Your task:
Your task is to retype all of the records below with complete accuracy.

=== Supplied records ===

(** * utils.hpp: logical clock, alignment arithmetic, thread affinity

    A shallow embedding of the parts of [src/utils.hpp] that carry
    behaviour: the replication counter [repli_timestamp_t], the alignment
    templates [ceil_aligned], [ceil_divide], [floor_aligned] and
    [ceil_modulo], [divides], [all_match_predicate], the exception
    [interrupted_exc_t], the mixin [home_thread_mixin_t] and the scoped
    thread switcher [on_thread_t].

    Fixed-width integers are integers of [Z] with the wrap-around of the
    C++ type written out.  The alignment templates come at one integer
    type for both arguments and, in [Template], at independent argument
    types with the promotions and conversions of C++; the first are shown
    to be the second at [T1 = T2].  Functions that the header only declares
    ([repli_max], the constructors and destructor of [on_thread_t], the
    checking variant of [assert_thread]) are modelled from the
    specification and marked as such. *)

From Stdlib Require Import ZArith Bool String Lia.
From Stdlib Require Import NArith List.
Import ListNotations.

Local Open Scope Z_scope.

(** ** Fixed-width integer arithmetic *)

Module CInt.

  (** The integer types the templates are instantiated at.  Types of lower
      rank than [int] are promoted before any arithmetic and are left out. *)
Inductive int_type : Set :=
  | Int32     (* int, int32_t *)
  | UInt32    (* unsigned, uint32_t *)
  | Int64     (* int64_t, off64_t *)
  | UInt64.   (* uint64_t, size_t *)

Definition bits (ty : int_type) : Z :=
    match ty with
    | Int32 | UInt32 => 32
    | Int64 | UInt64 => 64
    end.

Definition is_signed (ty : int_type) : bool :=
    match ty with
    | Int32 | Int64 => true
    | UInt32 | UInt64 => false
    end.

Definition min_value (ty : int_type) : Z :=
    if is_signed ty then - 2 ^ (bits ty - 1) else 0.

Definition max_value (ty : int_type) : Z :=
    if is_signed ty then 2 ^ (bits ty - 1) - 1 else 2 ^ bits ty - 1.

===

Expected answer:
(** * utils.hpp: logical clock, alignment arithmetic, thread affinity

    A shallow embedding of the parts of [src/utils.hpp] that carry
    behaviour: the replication counter [repli_timestamp_t], the alignment
    templates [ceil_aligned], [ceil_divide], [floor_aligned] and
    [ceil_modulo], [divides], [all_match_predicate], the exception
    [interrupted_exc_t], the mixin [home_thread_mixin_t] and the scoped
    thread switcher [on_thread_t].

    Fixed-width integers are integers of [Z] with the wrap-around of the
    C++ type written out.  The alignment templates come at one integer
    type for both arguments and, in [Template], at independent argument
    types with the promotions and conversions of C++; the first are shown
    to be the second at [T1 = T2].  Functions that the header only declares
    ([repli_max], the constructors and destructor of [on_thread_t], the
    checking variant of [assert_thread]) are modelled from the
    specification and marked as such. *)

From Stdlib Require Import ZArith Bool String Lia.
From Stdlib Require Import NArith List.
Import ListNotations.

Local Open Scope Z_scope.

(** ** Fixed-width integer arithmetic *)

Module CInt.

  (** The integer types the templates are instantiated at.  Types of lower
      rank than [int] are promoted before any arithmetic and are left out. *)
Inductive int_type : Set :=
  | Int32     (* int, int32_t *)
  | UInt32    (* unsigned, uint32_t *)
  | Int64     (* int64_t, off64_t *)
  | UInt64.   (* uint64_t, size_t *)

Definition bits (ty : int_type) : Z :=
    match ty with
    | Int32 | UInt32 => 32
    | Int64 | UInt64 => 64
    end.

Definition is_signed (ty : int_type) : bool :=
    match ty with
    | Int32 | Int64 => true
    | UInt32 | UInt64 => false
    end.

Definition min_value (ty : int_type) : Z :=
    if is_signed ty then - 2 ^ (bits ty - 1) else 0.

Definition max_value (ty : int_type) : Z :=
    if is_signed ty then 2 ^ (bits ty - 1) - 1 else 2 ^ bits ty - 1.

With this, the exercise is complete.